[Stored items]
# # # # # # #

(** The same with [plainLyrics] filled in; the plain text of [x.mp3]
    has the marker. *)
Definition two_tracks_plain : table :=
  [ (library_url, ok_json (JArr [track "x.mp3"; track "y.mp3"]));
    (lyrics_url "x.mp3",
     ok_json (JObj [(str "syncedLyrics", JStr (str "hello world"));
                    (str "plainLyrics", JStr (str "hello / world"))]));
    (lyrics_url "y.mp3",
     ok_json (JObj [(str "syncedLyrics", JStr konnichiwa);
                    (str "plainLyrics", JNull)])) ].

(** Tracks [t00], [t01], ... *)
Definition numbered_track (i : nat) : value :=
  JObj [(str "path",
         JStr [116%N; N.of_nat (48 + i / 10); N.of_nat (48 + i mod 10)])].

(** A library of [n] tracks none of which has lyrics on the service. *)
Definition bare_library (n : nat) : table :=
  [ (library_url, ok_json (JArr (map numbered_track (seq 0 n)))) ].

(** A library whose only track has no [path]. *)
Definition pathless : table :=
  [ (library_url, ok_json (JArr [JObj []])) ].

(** A library whose only track has null synced lyrics. *)
Definition instrumental : table :=
  [ (library_url, ok_json (JArr [track "a/b c.mp3"]));
    (lyrics_url "a%2Fb%20c.mp3",
     ok_json (JObj [(str "syncedLyrics", JNull);
                    (str "plainLyrics", JStr (str "la la"))])) ].

(** A service given by the list of its answers, handed out in order
    whatever the URL; it raises a connection error when the list is
    used up. *)
Definition script : Type := list (result response).

Definition connection_error : exn := LibraryError (str "Connection refused").

Definition play (url : pystr) (w : script) : result response * script :=
  match w with
  | [] => (Raise connection_error, [])
  | a :: rest => (a, rest)
  end.

Definition romaji : value := JObj [(str "syncedLyrics", JStr konnichiwa)].


End Service.

(* ================================================================= *)
(** ** Facts about the Python operations *)

Module PyFacts.
Import Py Spec.

Lemma str_eqb_eq (a b : pystr) : str_eqb a b = true <-> a = b.
Proof.
  unfold str_eqb. destruct (list_eq_dec N.eq_dec a b); split; congruence.
Qed.

Lemma str_eqb_refl (a : pystr) : str_eqb a a = true.
Proof. now apply str_eqb_eq. Qed.

Lemma str_eqb_neq (a b : pystr) : a <> b -> str_eqb a b = false.
Proof.
  intros H. unfold str_eqb. now destruct (list_eq_dec N.eq_dec a b).
Qed.

Lemma starts_with_prefix (p s : pystr) :
  starts_with p s = true <-> exists rest, s = p ++ rest.
Proof.
  revert s. induction p as [|a p IH]; intros s; simpl.
  - split; eauto.
  - destruct s as [|b s].
    + split; [discriminate | intros [rest H]; discriminate].
    + rewrite andb_true_iff, N.eqb_eq, IH. split.
      * intros [-> [rest ->]]. now exists rest.
      * intros [rest H]. injection H as -> ->. eauto.
Qed.

(** [contains] decides the substring relation. *)
Lemma contains_substring (p s : pystr) :
  contains p s = true <-> substring p s.
Proof.
  unfold substring. induction s as [|c s IH]; simpl.
  - rewrite orb_false_r, starts_with_prefix. split.
    + intros [rest H]. now exists [], rest.
    + intros [before [rest H]].
      destruct before; [now exists rest | discriminate].
  - rewrite orb_true_iff, starts_with_prefix, IH. split.
    + intros [[rest H] | [before [rest H]]].
      * now exists [], rest.
      * exists (c :: before), rest. simpl. now rewrite H.
    + intros [[|c' before] [rest H]].
      * left. now exists rest.
      * right. injection H as -> ->. now exists before, rest.
Qed.


Lemma firstn_succ_nth {A} (d : A) (l : list A) : forall k,
  k < length l -> firstn (S k) l = firstn k l ++ [nth k l d].
Proof.
  induction l as [|a l IH]; intros k H; cbn in H; [lia|].
  destruct k as [|k]; [reflexivity|].
  cbn [firstn nth app]. rewrite <- IH by lia. reflexivity.
Qed.

End PyFacts.

(* ================================================================= *)
(** ** Facts about [quote] *)

Module UrllibFacts.
Import Py Urllib Spec.
Local Open Scope N_scope.

Ltac bool_to_prop :=
  repeat match goal with
  | H : _ && _ = true |- _ => apply andb_true_iff in H; destruct H
  | H : _ || _ = true |- _ => apply orb_true_iff in H; destruct H
  | H : _ && _ = false |- _ => apply andb_false_iff in H; destruct H
  | H : _ || _ = false |- _ => apply orb_false_iff in H; destruct H
  | H : (_ <=? _) = true |- _ => apply N.leb_le in H
  | H : (_ <=? _) = false |- _ => apply N.leb_gt in H
  | H : (_ <? _) = true |- _ => apply N.ltb_lt in H
  | H : (_ <? _) = false |- _ => apply N.ltb_ge in H
  | H : (_ =? _) = true |- _ => apply N.eqb_eq in H
  | H : (_ =? _) = false |- _ => apply N.eqb_neq in H
  end.

Lemma utf8_char_is_bytes (c : N) :
  match utf8_char c with
  | Some bs => Forall is_byte bs
  | None => True
  end.
Proof.
  unfold utf8_char, is_byte.
  destruct (c <? 128) eqn:H1; [|destruct (c <? 2048) eqn:H2;
    [|destruct (c <? 65536) eqn:H3;
      [destruct ((55296 <=? c) && (c <=? 57343)) eqn:H4
      |destruct (c <? 1114112) eqn:H4]]];
    trivial; bool_to_prop;
    repeat apply Forall_cons; try apply Forall_nil;
    try (pose proof (N.mod_upper_bound c 64 ltac:(lia)));
    try (pose proof (N.mod_upper_bound (c / 64) 64 ltac:(lia)));
    try (pose proof (N.mod_upper_bound (c / 4096) 64 ltac:(lia)));
    try (assert (c / 64 < 32) by (apply N.Div0.div_lt_upper_bound; lia));
    try (assert (c / 4096 < 16) by (apply N.Div0.div_lt_upper_bound; lia));
    try (assert (c / 262144 < 5) by (apply N.Div0.div_lt_upper_bound; lia));
    lia.
Qed.

Lemma utf8_char_bytes (c : N) (bs : list N) :
  utf8_char c = Some bs -> Forall is_byte bs.
Proof.
  intros H. pose proof (utf8_char_is_bytes c) as B. now rewrite H in B.
Qed.

Lemma utf8_bytes (s : pystr) (bs : list N) :
  utf8 s = Some bs -> Forall is_byte bs.
Proof.
  revert bs. induction s as [|c s IH]; simpl; intros bs H.
  - inversion H. constructor.
  - destruct (utf8_char c) as [b1|] eqn:Hc; [|discriminate].
    destruct (utf8 s) as [b2|]; [|discriminate].
    inversion H; subst. apply Forall_app. split.
    + eapply utf8_char_bytes; eauto.
    + now apply IH.
Qed.

Lemma hex_digit_safe (d : N) : d < 16 -> always_safe (hex_digit d) = true.
Proof.
  intros H. unfold hex_digit, always_safe.
  destruct (d <? 10) eqn:E; bool_to_prop.
  - replace ((48 <=? 48 + d) && (48 + d <=? 57)) with true.
    + now rewrite !orb_true_r.
    + symmetry. apply andb_true_iff. split; apply N.leb_le; lia.
  - replace ((65 <=? 55 + d) && (55 + d <=? 90)) with true by
      (symmetry; apply andb_true_iff; split; apply N.leb_le; lia).
    reflexivity.
Qed.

# # # # # # #

* [Task objective] Every line of the data should be copied exactly.

* [Exercise response]
(** The same with [plainLyrics] filled in; the plain text of [x.mp3]
    has the marker. *)
Definition two_tracks_plain : table :=
  [ (library_url, ok_json (JArr [track "x.mp3"; track "y.mp3"]));
    (lyrics_url "x.mp3",
     ok_json (JObj [(str "syncedLyrics", JStr (str "hello world"));
                    (str "plainLyrics", JStr (str "hello / world"))]));
    (lyrics_url "y.mp3",
     ok_json (JObj [(str "syncedLyrics", JStr konnichiwa);
                    (str "plainLyrics", JNull)])) ].

(** Tracks [t00], [t01], ... *)
Definition numbered_track (i : nat) : value :=
  JObj [(str "path",
         JStr [116%N; N.of_nat (48 + i / 10); N.of_nat (48 + i mod 10)])].

(** A library of [n] tracks none of which has lyrics on the service. *)
Definition bare_library (n : nat) : table :=
  [ (library_url, ok_json (JArr (map numbered_track (seq 0 n)))) ].

(** A library whose only track has no [path]. *)
Definition pathless : table :=
  [ (library_url, ok_json (JArr [JObj []])) ].

(** A library whose only track has null synced lyrics. *)
Definition instrumental : table :=
  [ (library_url, ok_json (JArr [track "a/b c.mp3"]));
    (lyrics_url "a%2Fb%20c.mp3",
     ok_json (JObj [(str "syncedLyrics", JNull);
                    (str "plainLyrics", JStr (str "la la"))])) ].

(** A service given by the list of its answers, handed out in order
    whatever the URL; it raises a connection error when the list is
    used up. *)
Definition script : Type := list (result response).

Definition connection_error : exn := LibraryError (str "Connection refused").

Definition play (url : pystr) (w : script) : result response * script :=
  match w with
  | [] => (Raise connection_error, [])
  | a :: rest => (a, rest)
  end.

Definition romaji : value := JObj [(str "syncedLyrics", JStr konnichiwa)].


End Service.

(* ================================================================= *)
(** ** Facts about the Python operations *)

Module PyFacts.
Import Py Spec.

Lemma str_eqb_eq (a b : pystr) : str_eqb a b = true <-> a = b.
Proof.
  unfold str_eqb. destruct (list_eq_dec N.eq_dec a b); split; congruence.
Qed.

Lemma str_eqb_refl (a : pystr) : str_eqb a a = true.
Proof. now apply str_eqb_eq. Qed.

Lemma str_eqb_neq (a b : pystr) : a <> b -> str_eqb a b = false.
Proof.
  intros H. unfold str_eqb. now destruct (list_eq_dec N.eq_dec a b).
Qed.

Lemma starts_with_prefix (p s : pystr) :
  starts_with p s = true <-> exists rest, s = p ++ rest.
Proof.
  revert s. induction p as [|a p IH]; intros s; simpl.
  - split; eauto.
  - destruct s as [|b s].
    + split; [discriminate | intros [rest H]; discriminate].
    + rewrite andb_true_iff, N.eqb_eq, IH. split.
      * intros [-> [rest ->]]. now exists rest.
      * intros [rest H]. injection H as -> ->. eauto.
Qed.

(** [contains] decides the substring relation. *)
Lemma contains_substring (p s : pystr) :
  contains p s = true <-> substring p s.
Proof.
  unfold substring. induction s as [|c s IH]; simpl.
  - rewrite orb_false_r, starts_with_prefix. split.
    + intros [rest H]. now exists [], rest.
    + intros [before [rest H]].
      destruct before; [now exists rest | discriminate].
  - rewrite orb_true_iff, starts_with_prefix, IH. split.
    + intros [[rest H] | [before [rest H]]].
      * now exists [], rest.
      * exists (c :: before), rest. simpl. now rewrite H.
    + intros [[|c' before] [rest H]].
      * left. now exists rest.
      * right. injection H as -> ->. now exists before, rest.
Qed.


Lemma firstn_succ_nth {A} (d : A) (l : list A) : forall k,
  k < length l -> firstn (S k) l = firstn k l ++ [nth k l d].
Proof.
  induction l as [|a l IH]; intros k H; cbn in H; [lia|].
  destruct k as [|k]; [reflexivity|].
  cbn [firstn nth app]. rewrite <- IH by lia. reflexivity.
Qed.

End PyFacts.

(* ================================================================= *)
(** ** Facts about [quote] *)

Module UrllibFacts.
Import Py Urllib Spec.
Local Open Scope N_scope.

Ltac bool_to_prop :=
  repeat match goal with
  | H : _ && _ = true |- _ => apply andb_true_iff in H; destruct H
  | H : _ || _ = true |- _ => apply orb_true_iff in H; destruct H
  | H : _ && _ = false |- _ => apply andb_false_iff in H; destruct H
  | H : _ || _ = false |- _ => apply orb_false_iff in H; destruct H
  | H : (_ <=? _) = true |- _ => apply N.leb_le in H
  | H : (_ <=? _) = false |- _ => apply N.leb_gt in H
  | H : (_ <? _) = true |- _ => apply N.ltb_lt in H
  | H : (_ <? _) = false |- _ => apply N.ltb_ge in H
  | H : (_ =? _) = true |- _ => apply N.eqb_eq in H
  | H : (_ =? _) = false |- _ => apply N.eqb_neq in H
  end.

Lemma utf8_char_is_bytes (c : N) :
  match utf8_char c with
  | Some bs => Forall is_byte bs
  | None => True
  end.
Proof.
  unfold utf8_char, is_byte.
  destruct (c <? 128) eqn:H1; [|destruct (c <? 2048) eqn:H2;
    [|destruct (c <? 65536) eqn:H3;
      [destruct ((55296 <=? c) && (c <=? 57343)) eqn:H4
      |destruct (c <? 1114112) eqn:H4]]];
    trivial; bool_to_prop;
    repeat apply Forall_cons; try apply Forall_nil;
    try (pose proof (N.mod_upper_bound c 64 ltac:(lia)));
    try (pose proof (N.mod_upper_bound (c / 64) 64 ltac:(lia)));
    try (pose proof (N.mod_upper_bound (c / 4096) 64 ltac:(lia)));
    try (assert (c / 64 < 32) by (apply N.Div0.div_lt_upper_bound; lia));
    try (assert (c / 4096 < 16) by (apply N.Div0.div_lt_upper_bound; lia));
    try (assert (c / 262144 < 5) by (apply N.Div0.div_lt_upper_bound; lia));
    lia.
Qed.

Lemma utf8_char_bytes (c : N) (bs : list N) :
  utf8_char c = Some bs -> Forall is_byte bs.
Proof.
  intros H. pose proof (utf8_char_is_bytes c) as B. now rewrite H in B.
Qed.

Lemma utf8_bytes (s : pystr) (bs : list N) :
  utf8 s = Some bs -> Forall is_byte bs.
Proof.
  revert bs. induction s as [|c s IH]; simpl; intros bs H.
  - inversion H. constructor.
  - destruct (utf8_char c) as [b1|] eqn:Hc; [|discriminate].
    destruct (utf8 s) as [b2|]; [|discriminate].
    inversion H; subst. apply Forall_app. split.
    + eapply utf8_char_bytes; eauto.
    + now apply IH.
Qed.

Lemma hex_digit_safe (d : N) : d < 16 -> always_safe (hex_digit d) = true.
Proof.
  intros H. unfold hex_digit, always_safe.
  destruct (d <? 10) eqn:E; bool_to_prop.
  - replace ((48 <=? 48 + d) && (48 + d <=? 57)) with true.
    + now rewrite !orb_true_r.
    + symmetry. apply andb_true_iff. split; apply N.leb_le; lia.
  - replace ((65 <=? 55 + d) && (55 + d <=? 90)) with true by
      (symmetry; apply andb_true_iff; split; apply N.leb_le; lia).
    reflexivity.
Qed.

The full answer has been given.